Track down each line below containing the string "when" and copy it.

Records for processing:
##########

(** * Bulk create / update / destroy mixins (rest_framework_bulk.drf3.mixins)

    A shallow embedding of [rest_framework_bulk/drf3/mixins.py].

    The module is a thin layer over a host web framework.  What the module
    itself owns is embedded as written: the payload-resolving [decorator], the
    three mixin classes and their hook methods.  What it calls into (the
    request object, the serializer, querysets and the table behind them) is a
    small explicit model: Python values, exceptions as an error result, and a
    world that holds the request object, the table and the queryset objects. *)

From Stdlib Require Import ZArith String List Bool.
From stdpp Require Import base option list gmap strings.

Open Scope string_scope.
Open Scope Z_scope.

(** ** Python values *)

(** The values a parsed request body, a view attribute or an argument can
    hold: JSON-like data plus tuples.  Dictionaries are keyed by [str] (JSON
    objects, URL keyword arguments) and keep insertion order. *)
#[warnings="-register-all"]
Inductive Py : Type :=
| PyNone
| PyBool (b : bool)
| PyInt (n : Z)
| PyStr (s : string)
| PyList (xs : list Py)
| PyTuple (xs : list Py)
| PyDict (kvs : list (string * Py)).

Inductive Exn : Type :=
| TypeError
| AttributeError
| KeyError
| IndexError
| ValidationError (errors : Py)
| HostError (what : string).

(** Outcome of evaluating an expression: a value or a raised exception. *)
Inductive Res (A : Type) : Type :=
| Ok (a : A)
| Raise (e : Exn).
Arguments Ok {A} a.
Arguments Raise {A} e.

Definition is_raise {A} (r : Res A) : bool :=
  match r with Ok _ => false | Raise _ => true end.

(** [bool(x)] *)
Definition py_truthy (x : Py) : bool :=
  match x with
  | PyNone => false
  | PyBool b => b
  | PyInt n => negb (n =? 0)
  | PyStr s => negb (String.eqb s "")
  | PyList xs | PyTuple xs => negb (Nat.eqb (length xs) 0)
  | PyDict kvs => negb (Nat.eqb (length kvs) 0)
  end.

(** [a or b] *)
Definition py_or (a b : Py) : Py := if py_truthy a then a else b.

(** [isinstance(x, list)] *)
Definition isinstance_list (x : Py) : bool :=
  match x with PyList _ => true | _ => false end.

(** [hash(x)] succeeds *)
Fixpoint py_hashable (x : Py) : bool :=
  match x with
  | PyNone | PyBool _ | PyInt _ | PyStr _ => true
  | PyTuple xs => forallb py_hashable xs
  | PyList _ | PyDict _ => false
  end.

Fixpoint assoc {V} (k : string) (kvs : list (string * V)) : option V :=
  match kvs with
  | [] => None
  | (k', v) :: rest => if String.eqb k k' then Some v else assoc k rest
  end.

(** [a == b]: [bool] is a subclass of [int]; sequences compare item by item;
    dictionaries compare as maps, whatever the order. *)
Fixpoint py_eqb (a b : Py) {struct a} : bool :=
  let fix items (xs ys : list Py) {struct xs} : bool :=
    match xs, ys with
    | [], [] => true
    | x :: xs', y :: ys' => py_eqb x y && items xs' ys'
    | _, _ => false
    end in
  let fix entries (kvs : list (string * Py)) (other : list (string * Py))
      {struct kvs} : bool :=
    match kvs with
    | [] => true
    | (k, v) :: rest =>
        match assoc k other with
        | Some v' => py_eqb v v' && entries rest other
        | None => false
        end
    end in
  match a, b with
  | PyNone, PyNone => true
  | PyBool x, PyBool y => Bool.eqb x y
  | PyBool x, PyInt n => Z.b2z x =? n
  | PyInt n, PyBool x => n =? Z.b2z x
  | PyInt m, PyInt n => m =? n
  | PyStr s, PyStr t => String.eqb s t
  | PyList xs, PyList ys => items xs ys
  | PyTuple xs, PyTuple ys => items xs ys
  | PyDict kvs, PyDict other =>
      Nat.eqb (length kvs) (length other) && entries kvs other
  | _, _ => false
  end.

(** An index usable on a sequence: an [int] (or a [bool], which is one). *)
Definition py_index (k : Py) : option Z :=
  match k with
  | PyInt n => Some n
  | PyBool b => Some (Z.b2z b)
  | _ => None
  end.

(** [xs[k]] on a list or tuple: integer keys only, negative ones count from
    the end. *)
Definition seq_getitem (xs : list Py) (k : Py) : Res Py :=
  match py_index k with
  | None => Raise TypeError
  | Some i =>
      let n := Z.of_nat (length xs) in
      let j := if i <? 0 then i + n else i in
      if (0 <=? j) && (j <? n)
      then match xs !! Z.to_nat j with Some v => Ok v | None => Raise IndexError end
      else Raise IndexError
  end.

(** [x in c] *)
Definition py_contains (x c : Py) : Res bool :=
  match c with
  | PyList xs | PyTuple xs => Ok (existsb (py_eqb x) xs)
  | PyDict kvs =>
      if py_hashable x
      then Ok (match x with
               | PyStr s => bool_decide (is_Some (assoc s kvs))
               | _ => false
               end)
      else Raise TypeError
  | PyStr s =>
      match x with
      | PyStr t => Ok (bool_decide (is_Some (String.index 0 t s)))
      | _ => Raise TypeError
      end
  | PyNone | PyBool _ | PyInt _ => Raise TypeError
  end.

(** [c[k]] *)
Definition py_getitem (c k : Py) : Res Py :=
  match c with
  | PyList xs | PyTuple xs => seq_getitem xs k
  | PyDict kvs =>
      if py_hashable k
      then match k with
           | PyStr s => match assoc s kvs with Some v => Ok v | None => Raise KeyError end
           | _ => Raise KeyError
           end
      else Raise TypeError
  | PyStr s =>
      match py_index k with
      | None => Raise TypeError
      | Some i =>
          let n := Z.of_nat (String.length s) in
          let j := if i <? 0 then i + n else i in
          if (0 <=? j) && (j <? n)
          then Ok (PyStr (String.substring (Z.to_nat j) 1 s))
          else Raise IndexError
      end
  | PyNone | PyBool _ | PyInt _ => Raise TypeError
  end.

(** [args[k]] where [args] is the tuple collected by [*args]. *)
Definition tuple_getitem (args : list Py) (k : Py) : Res Py :=
  py_getitem (PyTuple args) k.

(** [args[k] = v] where [args] is the tuple collected by [*args]: a tuple has
    no item assignment, the statement raises [TypeError] whatever the key and
    the value. *)
Definition tuple_setitem (args : list Py) (k v : Py) : Res (list Py) :=
  Raise TypeError.

(** [d.pop(k, default)] on a keyword dictionary: the value and what is left. *)
Definition dict_pop (k : string) (default : Py) (d : gmap string Py)
  : Py * gmap string Py :=
  (match d !! k with Some v => v | None => default end, delete k d).

(** ** The world a handler runs in *)

(** The request object.  [req_data] is what the [request.data] property
    gives (the parsed body, or the parser's exception); [req_csv_with_keys]
    is the attribute [csv_with_keys], absent until something assigns it. *)
Record Request : Type := mkRequest {
  req_data : Res Py;
  req_csv_with_keys : option Py
}.

(** The request being handled, the table (primary key to row, a row being a
    map from field name to value), the queryset objects, each at its own
    address and holding the primary keys it yields when iterated, and the
    instances the database refuses to delete, each with the exception its
    [delete()] raises (a protected reference, a database error). *)
Record World : Type := mkWorld {
  w_request : Request;
  w_db : gmap Z (gmap string Py);
  w_qsets : gmap nat (list Z);
  w_locked : gmap Z Exn
}.

(** Computations that read and change the world and may raise.  A raised
    exception keeps the changes made before it. *)
Definition M (A : Type) : Type := World → Res A * World.

Definition ret {A} (a : A) : M A := λ w, (Ok a, w).

Definition raise {A} (e : Exn) : M A := λ w, (Raise e, w).

Definition bind {A B} (m : M A) (k : A → M B) : M B :=
  λ w, match m w with
       | (Ok a, w') => k a w'
       | (Raise e, w') => (Raise e, w')
       end.

Definition lift {A} (r : Res A) : M A := λ w, (r, w).

Declare Scope py_scope.
Delimit Scope py_scope with py.
Notation "x <- m ;; k" := (bind m (λ x, k))
  (at level 100, m at next level, right associativity) : py_scope.
Notation "m ;; k" := (bind m (λ _, k))
  (at level 100, right associativity) : py_scope.
Open Scope py_scope.

(** [for x in xs: body(x)] *)
Fixpoint for_each {A} (body : A → M unit) (xs : list A) : M unit :=
  match xs with
  | [] => ret tt
  | x :: rest => body x ;; for_each body rest
  end.

(** [request.data] *)
Definition request_data : M Py := λ w, (req_data (w_request w), w).

(** [request.csv_with_keys = v] *)
Definition request_set_csv_with_keys (v : Py) : M unit :=
  λ w, (Ok tt,
        mkWorld (mkRequest (req_data (w_request w)) (Some v)) (w_db w) (w_qsets w)
          (w_locked w)).

(** Iterating a queryset object evaluates it to the instances it selects;
    an address that holds no queryset is not iterable. *)
Definition iter_queryset (q : nat) : M (list Z) :=
  λ w, match w_qsets w !! q with
       | Some pks => (Ok pks, w)
       | None => (Raise TypeError, w)
       end.

(** [instance.delete()]: the database either refuses, and the call raises
    with the table as it was, or the row of that primary key leaves the
    table. *)
Definition instance_delete (instance : Z) : M unit :=
  λ w, match w_locked w !! instance with
       | Some e => (Raise e, w)
       | None =>
           (Ok tt, mkWorld (w_request w) (delete instance (w_db w)) (w_qsets w)
                     (w_locked w))
       end.

(** A serializer object, as far as the mixins use it. *)
Record Serializer : Type := mkSerializer {
  is_valid : bool → M bool;      (* is_valid(raise_exception=...) *)
  save : M unit;                 (* save() *)
  serializer_data : M Py         (* the .data property *)
}.

(** [Response(data, status=...)]; [data] defaults to [None]. *)
Record Response : Type := mkResponse {
  resp_data : Py;
  resp_status : Z
}.

Module status.
Definition HTTP_200_OK : Z := 200.
Definition HTTP_201_CREATED : Z := 201.
Definition HTTP_204_NO_CONTENT : Z := 204.
Definition HTTP_400_BAD_REQUEST : Z := 400.
End status.

(** ** The view object ([self] / [inst]) *)

(** The members the mixin code reaches through [self].  The first group comes
    from the host's generic view and from [CreateModelMixin]; the second group
    are the methods the mixins define themselves, which a subclass may
    override, so calls through [self] go through these slots.
    [acceptable_csv_file_name] is [None] when the object has no such
    attribute at all. *)
Module View.
Record t : Type := mk {
  acceptable_csv_file_name : option Py;
  lookup_url_kwarg : Py;
  lookup_field : Py;
  kwargs : list (string * Py);
  get_queryset : M nat;
  filter_queryset : nat → M nat;
  (* get_serializer(instance, data=..., many=..., partial=...) *)
  get_serializer : option nat → Py → bool → option Py → M Serializer;
  perform_create : Serializer → M unit;
  super_create : list Py → gmap string Py → M Response;
  super_get_object : M Py;

  perform_bulk_create : Serializer → M unit;
  bulk_update : list Py → gmap string Py → M Response;
  perform_update : Serializer → M unit;
  perform_bulk_update : Serializer → M unit;
  allow_bulk_destroy : nat → nat → M Py;
  perform_destroy : Z → M unit;
  perform_bulk_destroy : nat → M unit
}.
End View.
Abbreviation View := View.t.

(** [inst.acceptable_csv_file_name] *)
Definition getattr_acceptable_csv_file_name (inst : View) : M Py :=
  lift (match View.acceptable_csv_file_name inst with
        | Some v => Ok v
        | None => Raise AttributeError
        end).

(** A handler method as [dispatch] calls it: [handler(request, *args,
    **kwargs)] bound to the view.  The request is the one held by the
    world. *)
Definition Handler : Type := View → list Py → gmap string Py → M Response.

(** ** The payload-resolving decorator *)

(** <<
    def inner(inst, request, *args, **kwargs):
        request.csv_with_keys = True
        if inst.acceptable_csv_file_name and inst.acceptable_csv_file_name in request.data:
            args['data'] = request.data[inst.acceptable_csv_file_name]
        else:
            args['data'] = request.data
        return fn(inst, request, *args, **kwargs)
    >>
    [args] is the tuple of the extra positional arguments. *)
Definition decorator (fn : Handler) : Handler :=
  λ inst args kwargs,
    request_set_csv_with_keys (PyBool true) ;;
    name <- getattr_acceptable_csv_file_name inst ;;
    found <- (if py_truthy name
              then name <- getattr_acceptable_csv_file_name inst ;;
                   d <- request_data ;;
                   lift (py_contains name d)
              else ret false) ;;
    args <- (if found : bool
             then d <- request_data ;;
                  name <- getattr_acceptable_csv_file_name inst ;;
                  v <- lift (py_getitem d name) ;;
                  lift (tuple_setitem args (PyStr "data") v)
             else d <- request_data ;;
                  lift (tuple_setitem args (PyStr "data") d)) ;;
    fn inst args kwargs.

(** ** class BulkCreateModelMixin(CreateModelMixin) *)

Module BulkCreateModelMixin.

(** The function under [@decorator]:
    <<
    data = args['data']
    bulk = isinstance(data, list)
    if not bulk:
        return super(BulkCreateModelMixin, self).create(request, *args, **kwargs)
    else:
        serializer = self.get_serializer(data=data, many=True)
        serializer.is_valid(raise_exception=True)
        self.perform_bulk_create(serializer)
        return Response(serializer.data, status=status.HTTP_201_CREATED)
    >> *)
Definition create_fn : Handler :=
  λ self args kwargs,
    data <- lift (tuple_getitem args (PyStr "data")) ;;
    let bulk := isinstance_list data in
    if negb bulk
    then View.super_create self args kwargs
    else
      serializer <- View.get_serializer self None data true None ;;
      is_valid serializer true ;;
      View.perform_bulk_create self serializer ;;
      d <- serializer_data serializer ;;
      ret (mkResponse d status.HTTP_201_CREATED).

##########

Response:
    address and holding the primary keys it yields when iterated, and the
    [acceptable_csv_file_name] is [None] when the object has no such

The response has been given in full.